▶ AIM OF THE TASK
Your task is to copy the stretch of lines in the records below that begins with the line containing "(** X27: Called" and ends with the line containing "just been read, whatever", exactly as written, with nothing added.
BEGIN
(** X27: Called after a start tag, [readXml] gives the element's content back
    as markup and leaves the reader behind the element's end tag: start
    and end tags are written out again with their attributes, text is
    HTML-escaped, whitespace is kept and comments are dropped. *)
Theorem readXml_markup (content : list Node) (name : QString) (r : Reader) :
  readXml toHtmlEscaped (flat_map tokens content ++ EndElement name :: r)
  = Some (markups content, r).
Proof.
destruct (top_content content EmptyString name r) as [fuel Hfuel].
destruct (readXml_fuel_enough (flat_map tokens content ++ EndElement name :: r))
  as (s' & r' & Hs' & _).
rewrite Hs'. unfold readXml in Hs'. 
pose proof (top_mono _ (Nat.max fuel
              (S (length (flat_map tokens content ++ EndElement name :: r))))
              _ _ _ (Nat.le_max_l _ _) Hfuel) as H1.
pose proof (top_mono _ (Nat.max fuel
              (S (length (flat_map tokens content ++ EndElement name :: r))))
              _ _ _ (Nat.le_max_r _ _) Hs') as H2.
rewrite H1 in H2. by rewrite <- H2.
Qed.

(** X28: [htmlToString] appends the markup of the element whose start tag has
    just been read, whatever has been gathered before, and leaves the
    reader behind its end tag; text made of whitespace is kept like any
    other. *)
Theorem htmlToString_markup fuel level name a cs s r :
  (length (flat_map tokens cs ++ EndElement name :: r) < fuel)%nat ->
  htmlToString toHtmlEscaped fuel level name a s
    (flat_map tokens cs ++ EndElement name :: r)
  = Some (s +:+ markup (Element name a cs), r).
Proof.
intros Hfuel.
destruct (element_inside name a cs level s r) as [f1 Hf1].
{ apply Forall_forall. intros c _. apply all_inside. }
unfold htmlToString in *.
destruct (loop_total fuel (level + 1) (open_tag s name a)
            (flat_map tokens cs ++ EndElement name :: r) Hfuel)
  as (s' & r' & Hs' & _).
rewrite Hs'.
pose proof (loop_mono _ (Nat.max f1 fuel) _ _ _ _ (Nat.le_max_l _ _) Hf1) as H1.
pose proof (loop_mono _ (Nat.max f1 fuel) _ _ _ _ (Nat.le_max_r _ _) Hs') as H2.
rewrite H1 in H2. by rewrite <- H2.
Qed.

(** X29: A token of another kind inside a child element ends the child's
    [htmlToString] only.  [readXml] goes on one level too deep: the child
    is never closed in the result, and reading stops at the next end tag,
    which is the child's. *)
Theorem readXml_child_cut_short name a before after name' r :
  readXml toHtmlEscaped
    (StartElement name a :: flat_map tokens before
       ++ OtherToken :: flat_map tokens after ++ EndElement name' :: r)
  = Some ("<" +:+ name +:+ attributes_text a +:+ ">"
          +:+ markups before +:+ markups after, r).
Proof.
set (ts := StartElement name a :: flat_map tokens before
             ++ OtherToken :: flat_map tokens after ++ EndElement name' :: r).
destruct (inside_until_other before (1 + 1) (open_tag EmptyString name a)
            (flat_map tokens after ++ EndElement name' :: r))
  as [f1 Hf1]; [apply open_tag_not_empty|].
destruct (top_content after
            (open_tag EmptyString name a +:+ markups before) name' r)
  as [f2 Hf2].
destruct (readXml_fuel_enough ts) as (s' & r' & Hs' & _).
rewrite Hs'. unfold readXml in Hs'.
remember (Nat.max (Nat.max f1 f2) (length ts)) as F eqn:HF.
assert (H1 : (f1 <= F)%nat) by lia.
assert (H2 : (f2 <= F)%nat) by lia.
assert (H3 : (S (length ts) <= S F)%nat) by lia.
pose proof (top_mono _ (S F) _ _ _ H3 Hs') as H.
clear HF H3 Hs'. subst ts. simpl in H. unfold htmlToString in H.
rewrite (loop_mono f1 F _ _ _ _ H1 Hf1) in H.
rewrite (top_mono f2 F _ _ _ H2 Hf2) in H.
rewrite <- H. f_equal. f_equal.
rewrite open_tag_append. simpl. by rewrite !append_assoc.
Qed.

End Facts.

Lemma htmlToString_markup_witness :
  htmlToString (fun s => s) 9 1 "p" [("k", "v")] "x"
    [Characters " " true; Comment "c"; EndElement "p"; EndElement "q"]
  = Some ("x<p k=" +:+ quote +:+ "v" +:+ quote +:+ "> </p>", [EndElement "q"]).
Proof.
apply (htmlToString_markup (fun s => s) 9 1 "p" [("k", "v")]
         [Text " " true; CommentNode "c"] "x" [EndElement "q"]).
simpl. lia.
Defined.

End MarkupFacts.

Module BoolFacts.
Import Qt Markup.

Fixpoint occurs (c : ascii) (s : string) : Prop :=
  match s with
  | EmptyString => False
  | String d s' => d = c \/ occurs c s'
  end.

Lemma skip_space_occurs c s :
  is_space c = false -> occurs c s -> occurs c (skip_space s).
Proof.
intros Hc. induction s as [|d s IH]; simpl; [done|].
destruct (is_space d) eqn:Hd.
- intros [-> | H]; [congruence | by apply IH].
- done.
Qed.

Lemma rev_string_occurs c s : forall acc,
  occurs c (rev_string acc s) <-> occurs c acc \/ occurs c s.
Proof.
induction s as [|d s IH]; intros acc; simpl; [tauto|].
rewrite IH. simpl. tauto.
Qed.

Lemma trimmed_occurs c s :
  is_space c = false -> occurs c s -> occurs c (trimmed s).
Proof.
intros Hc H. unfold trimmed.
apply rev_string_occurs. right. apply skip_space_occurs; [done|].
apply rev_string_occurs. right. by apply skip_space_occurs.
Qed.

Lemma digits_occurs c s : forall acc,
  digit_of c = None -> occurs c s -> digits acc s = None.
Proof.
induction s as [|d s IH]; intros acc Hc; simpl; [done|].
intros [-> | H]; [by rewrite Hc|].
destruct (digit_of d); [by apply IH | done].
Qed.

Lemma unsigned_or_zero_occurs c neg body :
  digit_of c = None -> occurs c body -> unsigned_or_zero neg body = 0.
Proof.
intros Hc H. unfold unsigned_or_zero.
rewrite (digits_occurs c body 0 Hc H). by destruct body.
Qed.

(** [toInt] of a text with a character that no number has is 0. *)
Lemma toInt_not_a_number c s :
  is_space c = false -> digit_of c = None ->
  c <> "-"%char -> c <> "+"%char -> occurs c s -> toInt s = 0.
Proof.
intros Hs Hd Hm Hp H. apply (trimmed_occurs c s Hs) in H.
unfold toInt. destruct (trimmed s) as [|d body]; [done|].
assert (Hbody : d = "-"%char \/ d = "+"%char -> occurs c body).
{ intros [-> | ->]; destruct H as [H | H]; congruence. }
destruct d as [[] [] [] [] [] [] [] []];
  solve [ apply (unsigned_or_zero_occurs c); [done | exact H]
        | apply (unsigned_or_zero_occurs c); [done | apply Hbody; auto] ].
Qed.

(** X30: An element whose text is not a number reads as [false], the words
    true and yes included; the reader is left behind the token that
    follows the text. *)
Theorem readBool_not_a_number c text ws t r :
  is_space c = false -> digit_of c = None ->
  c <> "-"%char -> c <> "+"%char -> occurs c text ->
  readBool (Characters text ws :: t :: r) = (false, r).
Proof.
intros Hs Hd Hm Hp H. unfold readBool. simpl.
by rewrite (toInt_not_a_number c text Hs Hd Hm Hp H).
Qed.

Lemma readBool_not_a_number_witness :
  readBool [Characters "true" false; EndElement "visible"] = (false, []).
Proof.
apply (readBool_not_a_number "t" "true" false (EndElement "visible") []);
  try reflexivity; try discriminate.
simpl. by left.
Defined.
END
BEGIN
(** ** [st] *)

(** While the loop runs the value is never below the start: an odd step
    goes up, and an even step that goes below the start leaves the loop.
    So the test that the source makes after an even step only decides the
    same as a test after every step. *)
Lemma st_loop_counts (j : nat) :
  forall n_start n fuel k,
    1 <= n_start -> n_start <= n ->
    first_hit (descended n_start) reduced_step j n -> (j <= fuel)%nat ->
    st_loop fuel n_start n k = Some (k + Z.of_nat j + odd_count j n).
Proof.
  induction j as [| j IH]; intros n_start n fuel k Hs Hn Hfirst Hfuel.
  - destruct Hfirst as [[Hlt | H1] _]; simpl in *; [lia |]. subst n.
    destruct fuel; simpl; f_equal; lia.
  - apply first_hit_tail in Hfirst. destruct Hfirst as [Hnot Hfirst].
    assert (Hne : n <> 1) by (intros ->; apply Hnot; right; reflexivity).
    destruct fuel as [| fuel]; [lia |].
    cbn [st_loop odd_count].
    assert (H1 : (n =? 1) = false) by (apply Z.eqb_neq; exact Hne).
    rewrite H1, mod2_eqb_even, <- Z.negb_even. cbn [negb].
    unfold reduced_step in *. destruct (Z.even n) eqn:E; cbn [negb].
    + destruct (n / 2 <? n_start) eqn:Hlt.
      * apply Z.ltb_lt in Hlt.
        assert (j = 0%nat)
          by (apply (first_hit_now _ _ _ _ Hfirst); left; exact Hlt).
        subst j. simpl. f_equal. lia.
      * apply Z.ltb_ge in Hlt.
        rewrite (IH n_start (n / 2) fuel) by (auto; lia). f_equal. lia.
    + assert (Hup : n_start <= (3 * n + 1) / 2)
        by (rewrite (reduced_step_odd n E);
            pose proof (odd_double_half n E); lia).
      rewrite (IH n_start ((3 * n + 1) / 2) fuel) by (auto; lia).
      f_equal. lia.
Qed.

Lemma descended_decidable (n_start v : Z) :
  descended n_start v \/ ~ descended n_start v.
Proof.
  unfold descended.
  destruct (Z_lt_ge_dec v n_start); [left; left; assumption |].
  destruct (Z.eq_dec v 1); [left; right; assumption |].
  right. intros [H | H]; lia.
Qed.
END
BEGIN
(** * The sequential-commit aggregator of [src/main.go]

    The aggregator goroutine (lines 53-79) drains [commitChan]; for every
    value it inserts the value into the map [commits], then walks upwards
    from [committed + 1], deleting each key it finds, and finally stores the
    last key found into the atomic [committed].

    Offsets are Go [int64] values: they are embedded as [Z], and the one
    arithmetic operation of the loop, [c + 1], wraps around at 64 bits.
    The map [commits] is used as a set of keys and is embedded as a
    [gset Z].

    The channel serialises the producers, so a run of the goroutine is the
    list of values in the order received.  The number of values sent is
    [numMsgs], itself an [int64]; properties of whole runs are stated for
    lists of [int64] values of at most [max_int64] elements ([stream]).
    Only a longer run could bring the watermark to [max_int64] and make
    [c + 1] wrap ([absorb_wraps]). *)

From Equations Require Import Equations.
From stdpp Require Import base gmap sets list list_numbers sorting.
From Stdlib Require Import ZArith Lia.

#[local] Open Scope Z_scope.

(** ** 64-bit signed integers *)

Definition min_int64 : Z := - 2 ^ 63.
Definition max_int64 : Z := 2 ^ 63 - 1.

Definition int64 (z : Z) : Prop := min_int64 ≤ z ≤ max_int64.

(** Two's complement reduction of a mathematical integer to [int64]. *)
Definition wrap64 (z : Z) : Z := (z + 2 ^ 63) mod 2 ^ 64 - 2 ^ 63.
END
▶ FINISHED EXERCISE
(** X27: Called after a start tag, [readXml] gives the element's content back
    as markup and leaves the reader behind the element's end tag: start
    and end tags are written out again with their attributes, text is
    HTML-escaped, whitespace is kept and comments are dropped. *)
Theorem readXml_markup (content : list Node) (name : QString) (r : Reader) :
  readXml toHtmlEscaped (flat_map tokens content ++ EndElement name :: r)
  = Some (markups content, r).
Proof.
destruct (top_content content EmptyString name r) as [fuel Hfuel].
destruct (readXml_fuel_enough (flat_map tokens content ++ EndElement name :: r))
  as (s' & r' & Hs' & _).
rewrite Hs'. unfold readXml in Hs'. 
pose proof (top_mono _ (Nat.max fuel
              (S (length (flat_map tokens content ++ EndElement name :: r))))
              _ _ _ (Nat.le_max_l _ _) Hfuel) as H1.
pose proof (top_mono _ (Nat.max fuel
              (S (length (flat_map tokens content ++ EndElement name :: r))))
              _ _ _ (Nat.le_max_r _ _) Hs') as H2.
rewrite H1 in H2. by rewrite <- H2.
Qed.

(** X28: [htmlToString] appends the markup of the element whose start tag has
    just been read, whatever has been gathered before, and leaves the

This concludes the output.